Among the lines below, take the one holding "A shallow embedding", the one holding "[parse_xml_base], the batch", and all lines between them. Set them down exactly.

________

(** * Dashboard.py: extraction and aggregation of fiscal XML line items

    A shallow embedding of the extraction-and-aggregation core of
    [Dashboard.py]: the helper [get_xml_text], the per-document extractor
    [parse_xml_base], the batch loop [processar_diretorio_xml] and the
    per-product summary [criar_resumo_produto].

    Python values are modelled as follows.
    - [str] is [string]; a text is read as its UTF-8 bytes, whose
      lexicographic order is the code-point order Python compares by.
    - [None]-or-value is [option].
    - [float] is [spec_float] at binary64 ([prec = 53], [emax = 1024]),
      the IEEE 754 specification type of the standard library.
    - code that can raise runs in the error monad [exc]; a [try]/[except]
      is [catch].
    - an lxml element is a tag in Clark form (namespace URI and local
      name), its leading text and its child elements in document order. *)

From Stdlib Require Import List String Ascii ZArith Bool Lia PeanoNat.
From Stdlib Require Import Floats.SpecFloat Sorting.Sorted Sorting.Permutation.
Import ListNotations.

Open Scope string_scope.

(** ** Exceptions *)

Inductive exn : Type :=
| XMLSyntaxError   (* lxml: malformed markup *)
| OSError          (* the file cannot be read *)
| SyntaxError      (* ElementPath: unusable path or prefix *)
| ValueError
| TypeError.

Inductive exc (A : Type) : Type :=
| Ret (a : A)
| Raise (e : exn).

Arguments Ret {A} a.
Arguments Raise {A} e.

Definition bind {A B : Type} (m : exc A) (k : A -> exc B) : exc B :=
  match m with
  | Ret a => k a
  | Raise e => Raise e
  end.

Notation "x <- m ;; k" := (bind m (fun x => k))
  (at level 61, m at next level, right associativity).

(** [try: m except handler]. *)
Definition catch {A : Type} (m : exc A) (handler : exn -> exc A) : exc A :=
  match m with
  | Ret a => Ret a
  | Raise e => handler e
  end.

Definition raises {A : Type} (m : exc A) : Prop :=
  exists e, m = Raise e.

(** ** Truthiness of [str]-or-[None] values *)

Definition truthy (v : option string) : bool :=
  match v with
  | None => false
  | Some s => negb (s =? "")
  end.

(** ** The element tree *)

Record qname : Type := QName {
  q_ns : option string;    (* namespace URI, [None] when unqualified *)
  q_local : string
}.

Definition option_eqb (a b : option string) : bool :=
  match a, b with
  | None, None => true
  | Some x, Some y => x =? y
  | _, _ => false
  end.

________

| WORKED SOLUTION |
    A shallow embedding of the extraction-and-aggregation core of
    [Dashboard.py]: the helper [get_xml_text], the per-document extractor
    [parse_xml_base], the batch loop [processar_diretorio_xml] and the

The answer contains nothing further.